Free gym passes are a great way to try out a fitness club. It's like dating before deciding to put a ring on it. Make sure you maximize your time and properly evaluate each gym in question. Here's how…
- Try out the gym at different times of day.
This will help give you a sense of the overall culture and clientele. How does it feel to you? Do people seem happy, overall? Do staff members pay attention to what's going on or are they hiding behind a desk/computer? Is it super crowded all the time? Or the opposite—mostly empty?
Ideally, you want a place filled with happy, satisfied clientele and helpful staff members. Plus, you should have a gym that works with your schedule, meaning classes and equipment will be available at times convenient for you.
- Take a couple of different group fitness classes.
Did the instructor greet you? Was the instructor enthusiastic and engaged from start to finish? Did the instructor make time to answer questions at the end of class? How did the instructor interact with students during class? Did he/she know members' names? Encourage people? Support people who were struggling? Kindly help people who might have been doing a movement wrong?
While different instructors will have different styles, the overall vibe the instructors give off will definitely reflect the gym's culture and what you can expect moving forward. As for what style is best (casual, intense, fun, and so forth), only you can decide that.
- Can you picture yourself going to this gym day in and day out?
Be honest and listen to your gut. The gym itself might be perfectly fine—the question is whether it's fine for you. This goes hand-in-hand with our previous point.
If you're looking for a more casual atmosphere, for example, and the gym in question is filled with high-intensity members, trainers, and instructors, then it might not be the best fit for you. That's OK. Better to know that now before signing on the dotted line.
- Investigate the "extras."
Gyms will talk up its perks—think pools, day care, juice bars, etc. Make sure you check out the perks (e.g. is the pool as impressive as the website makes it sound? Is the "juice bar" just a fold-up table with a couple of blenders?).
Another important point: Take time to learn what a membership covers. Sometimes a basic membership doesn't cover all the goodies.
- Don't overlook important things like cleanliness and upkeep.
Do a walk-through of the place, including the locker rooms and showers. Is everything clean and orderly? Is everything in proper working condition?
You'll be paying good money for your gym membership. You deserve to work out in a clean, safe facility.
- Strike up a conversation with some members.
The best way to get the low-down on the gym is by chatting with members. Find out how long they've been going. Ask them what they like best and what they would change. How do their answers resonate with what you're looking for in a gym? As you talk to people, are you hearing any troublesome themes (e.g. "it's always crowded")?

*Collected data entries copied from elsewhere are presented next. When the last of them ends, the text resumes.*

(** * id-dss frontend: session store, objectives reconciler, text utilities

    A shallow embedding of the client-side logic of the id-dss frontend:

    - [JS]: the fragment of the JavaScript string library the sources call
      (UTF-16 code-unit strings, [trim], [split], [join], and the
      backtracking regular-expression [replace]);
    - [Text]: [stripMarkdown] from [utils/text.ts];
    - [ObjectivesForm]: [normalizeObjectiveLine], [parseObjectivesText] and
      [joinObjectives] from the course-context view;
    - [Store]: the Pinia session store of [stores/session.ts];
    - [Api]: the file names produced by the export downloads of
      [services/api.ts];
    - [Reconciler]: the dirty-tracking logic of the objective-analysis view
      (draft, last-saved baseline, the store watcher, [persistObjectives]
      and the persistence step of [runAnalysis]).

    - [StoreHistory], [AnalysisView]: sequences of store calls and the
      rest of the objective-analysis view ([runAnalysis], the buttons);
    - [Conservative], [ObjectivesMore]: predicates on texts and lines;
    - [ContextForm], [FormFlow]: the course-context form ([handleSubmit],
      the objective lines and their watcher, bulk paste);
    - [ActivityView], [ActivityProps], [ActivityFlow]: the
      activity-suggestion view ([generateSuggestions] and the buttons of
      an activity);
    - [Navigation]: the sidebar, [startNewSession] and the summary view;
    - [Cname]: the script [scripts/write-cname.mjs].

    The modules whose names end in [Facts] hold the properties proved of
    them. *)

From Stdlib Require Import Strings.String Strings.Ascii Numbers.DecimalString.
From Stdlib Require DecimalPos DecimalZ DecimalFacts.
From Stdlib Require Import List NArith ZArith Bool Lia.
Import ListNotations.

Set Implicit Arguments.

(* ================================================================== *)
(** * The JavaScript string fragment *)
(* ================================================================== *)

Module JS.

(** A JavaScript string is a sequence of UTF-16 code units. *)
Definition char := N.
Definition jsstring := list char.

(** ASCII literals of the sources, as code units. *)
Definition lit (s : string) : jsstring :=
  map N_of_ascii (list_ascii_of_string s).

Definition LF : char := 10%N.
Definition CR : char := 13%N.

(** [a || ''] on a string: the empty string is the only falsy string. *)
Definition or_empty (s : jsstring) : jsstring :=
  match s with [] => [] | _ => s end.

(** [Boolean(s)] on a string. *)
Definition truthy (s : jsstring) : bool :=
  match s with [] => false | _ => true end.

(** ECMAScript LineTerminator: LF, CR, LS, PS. *)
Definition isLineTerminator (c : char) : bool :=
  ((c =? 10) || (c =? 13) || (c =? 8232) || (c =? 8233))%N.

(** ECMAScript WhiteSpace together with LineTerminator: the set stripped
    by [String.prototype.trim] and matched by the class escape [\s]. *)
Definition isSpace (c : char) : bool :=
  ((c =? 9) || (c =? 10) || (c =? 11) || (c =? 12) || (c =? 13) ||
   (c =? 32) || (c =? 160) || (c =? 5760) ||
   ((8192 <=? c) && (c <=? 8202)) ||
   (c =? 8232) || (c =? 8233) || (c =? 8239) || (c =? 8287) ||
   (c =? 12288) || (c =? 65279))%N.

Fixpoint trimStart (s : jsstring) : jsstring :=
  match s with
  | c :: t => if isSpace c then trimStart t else s
  | [] => []
  end.

Definition trimEnd (s : jsstring) : jsstring := rev (trimStart (rev s)).

Definition trim (s : jsstring) : jsstring := trimEnd (trimStart s).

(** Whether a string begins, or ends, with a white-space code unit. *)
Definition startsWithSpace (s : jsstring) : bool :=
  match s with c :: _ => isSpace c | [] => false end.
(** * patcher-ui: the patch package lifecycle of [PatchLogic] (src/main.py)

    A shallow embedding of [PatchLogic.create_patch] and
    [PatchLogic.apply_patch] together with the Python library calls they
    are built from, and the properties of the package lifecycle.

    Conventions of the embedding.
    - [bytes] and [str] values are [string]s (one character per byte).
    - The platform is POSIX: [os.sep] is "/".
    - A filesystem is a finite map from resolved paths (lists of component
      names, counted from the filesystem root) to nodes; there are no
      symbolic links and no permissions.
    - [Model.create_patch] and [Model.apply_patch] are the [try] blocks
      of the two functions (with the [except] block of [apply_patch]).
      They work on the scratch directories ([patch_tmp_creator], and
      [patch_tmp_applier] with its [rollback] sub-directory) as stores of
      their own, and on the rest of the filesystem as it is while the
      block runs.  [Whole.create_patch] and [Whole.apply_patch] are the
      functions from their first line to their last: the scratch
      directory is made in the working directory before the block and
      removed after it.
    - The log, status and progress callbacks do not influence the state and
      are left out. *)

From Stdlib Require Import Ascii String.
From stdpp Require Import base option list strings gmap fin_maps.

(** * The embedding *)

Module Model.

(** ** Python string operations *)

Module PyStr.

(** [len(s)] *)
Definition len (s : string) : nat := String.length s.

(** [s[:n]] and [s[n:]] for [0 <= n]. *)
Fixpoint take (n : nat) (s : string) : string :=
  match n, s with
  | S k, String c r => String c (take k r)
  | _, _ => EmptyString
  end.

Fixpoint drop (n : nat) (s : string) : string :=
  match n, s with
  | S k, String _ r => drop k r
  | _, _ => s
  end.

(** [s.startswith(p)] *)
Fixpoint startswith (p s : string) : bool :=
  match p, s with
  | EmptyString, _ => true
  | String a p', String b s' => if decide (a = b) then startswith p' s' else false
  | String _ _, EmptyString => false
  end.

(** [s.replace(old, new)] for a non-empty [old] (both call sites pass a
    literal): occurrences are taken leftmost first and do not overlap.
    [skip] counts the characters of the current occurrence that are still
    to be passed over. *)
Fixpoint replace_go (old new : string) (skip : nat) (s : string) : string :=
  match s with
  | EmptyString => EmptyString
  | String c r =>
      match skip with
      | S k => replace_go old new k r
      | O =>
          if startswith old s
          then new +:+ replace_go old new (pred (len old)) r
          else String c (replace_go old new 0 r)
      end
  end.

Definition replace (old new s : string) : string := replace_go old new 0 s.

(** [s.rfind(c)] for a single character, [None] standing for [-1]. *)
Fixpoint rfind (c : ascii) (s : string) : option nat :=
  match s with
  | EmptyString => None
  | String a r =>
      match rfind c r with
      | Some i => Some (S i)
      | None => if decide (a = c) then Some 0 else None
      end
  end.

(** [s.split(c)] for a single character separator. *)
Fixpoint split (c : ascii) (s : string) : list string :=
  match s with
  | EmptyString => [EmptyString]
  | String a r =>
      if decide (a = c) then EmptyString :: split c r
      else match split c r with
           | w :: ws => String a w :: ws
           | [] => [String a EmptyString]
           end
  end.

(** [sep.join(parts)] *)
Fixpoint join (sep : string) (parts : list string) : string :=
  match parts with
  | [] => EmptyString
  | [w] => w
  | w :: ws => w +:+ sep +:+ join sep ws
  end.

(** Does [s] hold a character other than [c]? *)
Fixpoint has_other (c : ascii) (s : string) : bool :=
  match s with
  | EmptyString => false
  | String a r => if decide (a = c) then has_other c r else true
  end.

(** Does [s] hold the character [c]? *)
Fixpoint mem (c : ascii) (s : string) : bool :=
  match s with
  | EmptyString => false
  | String a r => if decide (a = c) then true else mem c r
  end.

End PyStr.

(** [os.path.splitext] ([genericpath._splitext] with [sep = "/"],
    [altsep = None], [extsep = "."]): the extension starts at the last dot
    of the last component, unless that component has nothing but dots
    before it. *)
Definition splitext (p : string) : string * string :=
  let sepIndex := PyStr.rfind "/"%char p in
  let filenameIndex := match sepIndex with Some i => S i | None => 0 end in
  match PyStr.rfind "."%char p with
  | Some dotIndex =>
      if decide (filenameIndex <= dotIndex) then
        if PyStr.has_other "."%char
             (PyStr.take (dotIndex - filenameIndex) (PyStr.drop filenameIndex p))
        then (PyStr.take dotIndex p, PyStr.drop dotIndex p)
        else (p, EmptyString)
      else (p, EmptyString)
  | None => (p, EmptyString)
  end.

(** ** Exceptions and results *)

(** The exceptions the two operations can meet.  [ValueError] carries the
    lines of the validation report. *)
Inductive exc :=
  | InterruptedError
  | FileNotFoundError
  | NotADirectoryError
  | FileExistsError
  | IsADirectoryError
  | SameFileError
  | DetoolsError
  | ArchiveError
  | JSONDecodeError
  | OSError
  | ValueError (report : list string).

Global Instance exc_eq_dec : EqDecision exc.
Proof. solve_decision. Defined.

(** The result of a call: a value, a raised exception, or [Astray]: the
    call left the scratch store it was started in (a backup path that
    climbs out of [rollback] with ".."), where the embedding does not
    follow it.  [Astray] is not an exception: no handler catches it. *)
Inductive res (A : Type) :=
  | Ok (a : A)
  | Raise (e : exc)
  | Astray.
Arguments Ok {A} a.
Arguments Raise {A} e.
Arguments Astray {A}.

Global Instance res_eq_dec {A} `{EqDecision A} : EqDecision (res A).
Proof. solve_decision. Defined.

Global Instance res_ret : MRet res := @Ok.
Global Instance res_bind : MBind res := fun A B f x =>
  match x with
  | Ok a => f a
  | Raise e => Raise e
  | Astray => Astray
  end.
(** The search: it ends, reads boundaries only at positions [0 .. P-2],
    and returns the partition right above a boundary that [values] is not
    below and right at a boundary that [values] is below. *)
Lemma range_search (values : PartitionValues) :
  size values = size ids ->
  exists t pid,
    (forall fuel, (Z.to_nat (P - 2) <= fuel)%nat ->
       Range_getPartitionId_fuel fuel r values = (t, Ret pid)) /\
    Forall (fun i => 0 <= i <= P - 2) t /\
    0 <= pid <= P - 1 /\
    (pid = 0 \/ not_below r values (pid - 1)) /\
    (pid = P - 1 \/ below r values pid).
Proof.
  intros Hv. fold P in two_partitions.
  pose proof boundaries_count as Hc.
  destruct (probe_total r WF values Hv (P - 2)) as [bl Ep];
    [fold bnds; lia|].
  assert (Start : forall fuel,
    Range_getPartitionId_fuel fuel r values
    = let (t', res) := if negb bl then mret (P - 1)
                       else while_loop fuel r values 0 (P - 2) in
      ([] ++ [P - 2] ++ t', res)).
  { intros fuel. unfold Range_getPartitionId_fuel.
    rewrite (DCHECK_same_size r values Hv). fold bnds P.
    rewrite last_boundary, last_partition.
    unfold lift. cbn [mbind]. rewrite Ep. cbn [mbind].
    destruct bl; cbn [negb]; [|reflexivity].
    destruct (while_loop fuel r values 0 (P - 2)). reflexivity. }
  destruct bl.
  - destruct (while_loop_runs r WF values Hv (Z.to_nat (P - 2)) 0 (P - 2))
      as (t & m & E & Hr & Ht & Hlo & Hhi); [lia|fold bnds; lia|lia|].
    exists ([P - 2] ++ t), m. repeat split; try lia.
    + intros fuel Hf. rewrite Start. cbn [negb].
      rewrite (while_loop_more_fuel r values _ _ _ _ _ E fuel Hf).
      reflexivity.
    + constructor; [lia|]. eapply Forall_impl; [|exact Ht].
      cbv beta. intros. lia.
    + destruct Hlo as [->|Hlo]; [now left|right].
      now apply probe_not_below.
    + right. apply probe_below. destruct Hhi as [->|Hhi]; assumption.
  - exists [P - 2], (P - 1). repeat split; try lia.
    + intros fuel _. now rewrite Start.
    + repeat constructor; lia.
    + right. replace (P - 1 - 1) with (P - 2) by lia.
      now apply probe_not_below.
Qed.
(** * patternomatic: the [find_patterns] entry point and the GE population

    A shallow embedding of [patternomatic/api.py] and of the population
    operators its tests exercise.  Python objects that live outside the
    embedded module (spaCy, the configuration singleton, [Stats],
    [Population], the logger, the clock) are an interface of operations on an
    explicit heap; every call made through that interface is appended to a
    trace, so that statements about "how often" and "in which order" can be
    read off the trace. *)

From Stdlib Require Import String.
From Stdlib Require Import List ZArith QArith Lia Bool Arith.
From Stdlib Require Import Permutation Sorted.
Import ListNotations.

Local Open Scope list_scope.

(** ** Python values and built-ins *)

Module Py.

(** The exception classes the code names, and a bucket for the others. *)
Inductive exn : Type :=
| OSError
| NotImplementedError
| IndexError
| OtherError (name : string).

(** [x < y] on finite floats, read as rationals. *)
Definition lt (x y : Q) : bool :=
  match (x ?= y)%Q with Lt => true | _ => false end.

(** [x == y] on finite floats. *)
Definition eq (x y : Q) : bool := Qeq_bool x y.

Section Sort.
Context {A : Type} (key : A -> Q).

(** One step of a stable insertion: [x], which stood before every element
    of [l], goes behind the elements whose key is strictly smaller and in
    front of the first one whose key is not. *)
Fixpoint insert (x : A) (l : list A) : list A :=
  match l with
  | [] => [x]
  | y :: t => if lt (key y) (key x) then y :: insert x t else x :: y :: t
  end.

(** The stable ascending sort that [list.sort] is documented to be; only
    [<] on keys is used, as in CPython. *)
Fixpoint stable_sort (l : list A) : list A :=
  match l with
  | [] => []
  | x :: t => insert x (stable_sort t)
  end.
(** C4: [GetInventory] fails with NotFound exactly when the client answers
    that there is no record under the inventory's key, with the error for
    missing data exactly when the record is there and has no [inventory]
    key, and with the codec's error exactly when the blob is there and does
    not decode; whenever it fails, the inventory is as it was. *)
Theorem GetInventory_errors (st : St) (i : Inventory) :
  let key := record_key i in
  let obj := newConfigMap m (Name i) (Namespace i) in
  ((∃ e, (GetInventory m st i).1 = Some e ∧ IsNotFound e = true) ↔
   (∃ msg, client_Get st key obj = Err (StatusError StatusReasonNotFound msg)))
  ∧
  ((GetInventory m st i).1 =
     Some (Errorf ("inventory data not found in ConfigMap/" +:+
                   Namespace i +:+ "/" +:+ Name i)) ↔
   (∃ cm, client_Get st key obj = Ok cm ∧ Data cm !! "inventory" = None))
  ∧
  ((∃ je, (GetInventory m st i).1 = Some (JsonErr je)) ↔
   (∃ cm blob je, client_Get st key obj = Ok cm ∧
                  Data cm !! "inventory" = Some blob ∧
                  json_Unmarshal blob = Err je))
  ∧
  (∀ e i', GetInventory m st i = (Some e, i') →
           i' = i ∧ Entries i' = Entries i).
Proof.
  intros key obj. pose proof (GetInventory_cases st i) as Hc.
  cbv zeta in Hc. fold key obj in Hc.
  change (ObjectKey_String key) with (Namespace i +:+ "/" +:+ Name i) in Hc.
  change inventoryKindName with "inventory" in Hc.
  destruct (client_Get st key obj) as [cm|ce].
  - destruct (Data cm !! "inventory") as [blob|] eqn:Hd.
    + destruct (json_Unmarshal blob) as [es|je] eqn:Hj; rewrite Hc; simpl.
      * split_and!.
        -- split; [intros (e & [=] & _) | intros (msg & [=])].
        -- split; [intros [=] | intros (cm' & [= <-] & Hd'); congruence].
        -- split; [intros (je & [=]) |].
           intros (cm' & blob' & je & [= <-] & Hd' & Hj'). congruence.
        -- intros e i' [=].
      * split_and!.
        -- split; [intros (e & [= <-] & [=]) | intros (msg & [=])].
        -- split; [intros [=] | intros (cm' & [= <-] & Hd'); congruence].
        -- split; [intros _; by exists cm, blob, je | intros _; by exists je].
        -- by intros e i' [= <- <-].
    + rewrite Hc; simpl. split_and!.
      * split; [intros (e & [= <-] & [=]) | intros (msg & [=])].
      * split; [intros _; by exists cm | done].
      * split; [intros (je & [=]) |].
        intros (cm' & blob' & je & [= <-] & Hd' & Hj'). congruence.
      * by intros e i' [= <- <-].
  - rewrite Hc; simpl. split_and!.
    + split.
      * intros (e & [= <-] & Hnf). destruct ce as [[] msg|msg]; try done.
        by exists msg.
      * intros (msg & [= ->]). eexists. done.
    + split; [intros [=] | intros (cm & [=] & _)].
    + split; [intros (je & [=]) | intros (cm & blob & je & [=] & _)].
    + by intros e i' [= <- <-].
Qed.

Again, you'll need to decide what the deal breakers are.
- Check out multiple locations, if applicable.
If the gym in question has multiple locations (and if your trial pass allows it), make sure you stop by some of the other ones (especially if you know you'd probably use the other locations in addition to your main gym). While each gym's vibe might be a little different, you're looking for overall consistency.
- Find out what the gym has planned for the next 6-12 months.
Gyms are always adjusting their offerings to meet demands and new trends (for example, barre classes have become quite popular in recent years). So, if there's something you're hoping the gym will offer, but you don't see it "on the menu," then ask.
The best gyms will be eager to hear what its members want, so use this as another "test." How did the staff member respond to your question/suggestion? Did he or she seem receptive or dismissive?
- Don't settle.
With so many gyms out there, you shouldn't settle. Keep maximizing different free gym passes until you find "the one."